• [INSTRUCTIONS FOR THE TASK]: In how many lines of the records does the string "HasPrefix" appear? State only the number.

◆ ◆ ◆

(* ===== verification/Schema.v ===== *)
(** * internal/schema: contracts

    A contract is compiled from a profile's documents and checks requests,
    responses and frames. The OpenAPI and JSON Schema libraries are parameters: a
    document model with its router and validators is a record of functions, a
    compiled schema a type with a validation function. A library call may panic,
    so it answers in [result], where [Panic] is the only error that arises; so
    do the checks. *)
From stdpp Require Import sorting.
From S2P Require Import Prelude GoString Json Profile AuditLog Findings.

(** ** net/http: header maps *)

(** The token characters of a header field name. *)
Definition token_char (c : ascii) : bool :=
  between 48 57 c || between 65 90 c || between 97 122 c ||
  existsb (Ascii.eqb c) (bytes "!#$%&'*+-.^_`|~").

Fixpoint canonical_bytes (upper : bool) (l : list ascii) : list ascii :=
  match l with
  | [] => []
  | c :: l =>
      let c := if upper then (if between 97 122 c then byte (code c - 32) else c)
               else (if between 65 90 c then byte (code c + 32) else c) in
      c :: canonical_bytes (Ascii.eqb c "-") l
  end.

(** [textproto.CanonicalMIMEHeaderKey] *)
Definition CanonicalMIMEHeaderKey (name : string) : string :=
  if forallb token_char (bytes name) then of_bytes (canonical_bytes true (bytes name)) else name.

Definition http_Header : Type := gmap string (list string).

Definition Header_Add (h : http_Header) (name value : string) : http_Header :=
  let key := CanonicalMIMEHeaderKey name in
  <[key := (default [] (h !! key) ++ [value])%list]> h.
Definition Header_Get (h : http_Header) (name : string) : string :=
  List.hd "" (default [] (h !! CanonicalMIMEHeaderKey name)).
Definition Header_Set (h : http_Header) (name value : string) : http_Header :=
  <[CanonicalMIMEHeaderKey name := [value]]> h.

(** [http.Request] and [http.Response], less the constant protocol and the text
    of the status. An empty body is not set and its length is zero. *)
Record http_request := {
  http_method : string; http_path : string; http_query : string;
  http_header : http_Header; http_host : string; http_body : string
}.
Record http_response := {
  http_status : Z; response_header : http_Header; response_body : string
}.

(** ** What a call brings *)

Record Input := {
  Method : string; Scheme : string; Host : string; Path : string; Query : string;
  Headers : list (string * string); Input_Body : string; Status : Z
}.

Record FrameInput := {
  Frame_Path : string; Frame_Direction : string; Frame_Subprotocol : string; Frame_Body : string
}.

(** ** The OpenAPI model: the fields the code reads *)

Section model.
Context {M : Type}.

(** An ordered map of media types; the values are pointers. *)
Definition Content : Type := list (string * option M).

Record RequestBody := { RB_Required : option bool; RB_Content : option Content }.
Record ApiResponse := { Response_Content : option Content }.
Record Responses := {
  Codes : option (list (string * option ApiResponse)); Default : option ApiResponse
}.
Record ApiOperation := { Op_RequestBody : option RequestBody; Op_Responses : option Responses }.
End model.
Arguments Content : clear implicits.
Arguments RequestBody : clear implicits.
Arguments ApiResponse : clear implicits.
Arguments Responses : clear implicits.
Arguments ApiOperation : clear implicits.

(** [orderedmap.Map.Get] *)
Fixpoint map_get {A} (m : list (string * A)) (key : string) : option A :=
  match m with
  | [] => None
  | (k, v) :: m => if k =s? key then Some v else map_get m key
  end.

Definition stripBase (path base : string) : string :=
  if is_empty base || negb (HasPrefix path base) then path
  else
    let rest := str_drop (String.length base) path in
    if is_empty rest then "/"
    else if HasPrefix rest "/" then rest
    else path.

Section media.
Context {M : Type} `{Unicode}.

Definition baseType (ct : string) : string :=
  let ct := ToLower (TrimSpace ct) in
  match IndexByte ct ";" with
  | Some i => TrimSpace (str_take i ct)
  | None => ct
  end.

(** The loop; [star] and [any] are the candidates seen so far. *)
Fixpoint media_loop (base : string) (content : Content M) (star any : option M)
    : option (option M) :=
  match content with
  | [] =>
      match star, any with
      | Some _, _ => Some star
      | None, Some _ => Some any
      | None, None => None
      end
  | (name, value) :: content =>
      let key := ToLower (TrimSpace name) in
      if key =s? base then Some value
      else if HasSuffix key "/*" && HasPrefix base (TrimSuffix key "*")
      then media_loop base content value any
      else if key =s? "*/*" then media_loop base content star value
      else media_loop base content star any
  end.

(** [None] is the [false] of the code. *)
Definition mediaTypeFor (content : option (Content M)) (ct : string) : option (option M) :=
  match content with
  | None => None
  | Some content => media_loop (baseType ct) content None None
  end.

Definition responseFor (op : ApiOperation M) (status : Z)
    : option (option (ApiResponse M) * string) :=
  match Op_Responses op with
  | None => None
  | Some rs =>
      let code := Itoa status in
      let class := str_take 1 code +:+ "XX" in
      let by_default := match Default rs with Some r => Some (Some r, "default") | None => None end in
      match Codes rs with
      | None => by_default
      | Some codes =>
          match map_get codes code with
          | Some r => Some (r, code)
          | None =>
              match map_get codes class with
              | Some r => Some (r, class)
              | None =>
                  match map_get codes (ToLower class) with
                  | Some r => Some (r, class)
                  | None => by_default
                  end
              end
          end
      end
  end.

Fixpoint headerValue (headers : list (string * string)) (name : string) : string :=
  match headers with
  | [] => ""
  | (n, v) :: headers => if EqualFold n name then v else headerValue headers name
  end.

Definition operationName (method path : string) : string := ToUpper method +:+ " " +:+ path.
End media.

(** ** JSON pointers *)

Definition unescape (raw : string) : string := ReplaceAll (ReplaceAll raw "~1" "/") "~0" "~".

Fixpoint walk_pointer (cur : value) (tokens : list string) : option value :=
  match tokens with
  | [] => Some cur
  | raw :: tokens => next ← value_step cur (unescape raw); walk_pointer next tokens
  end.

Definition pointer (v : value) (ptr : string) : option value :=
  if is_empty ptr then Some v
  else if negb (HasPrefix ptr "/") then None
  else walk_pointer v (Split (str_drop 1 ptr) "/").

◆ ◆ ◆

• [RESULT OF THIS TASK]: 4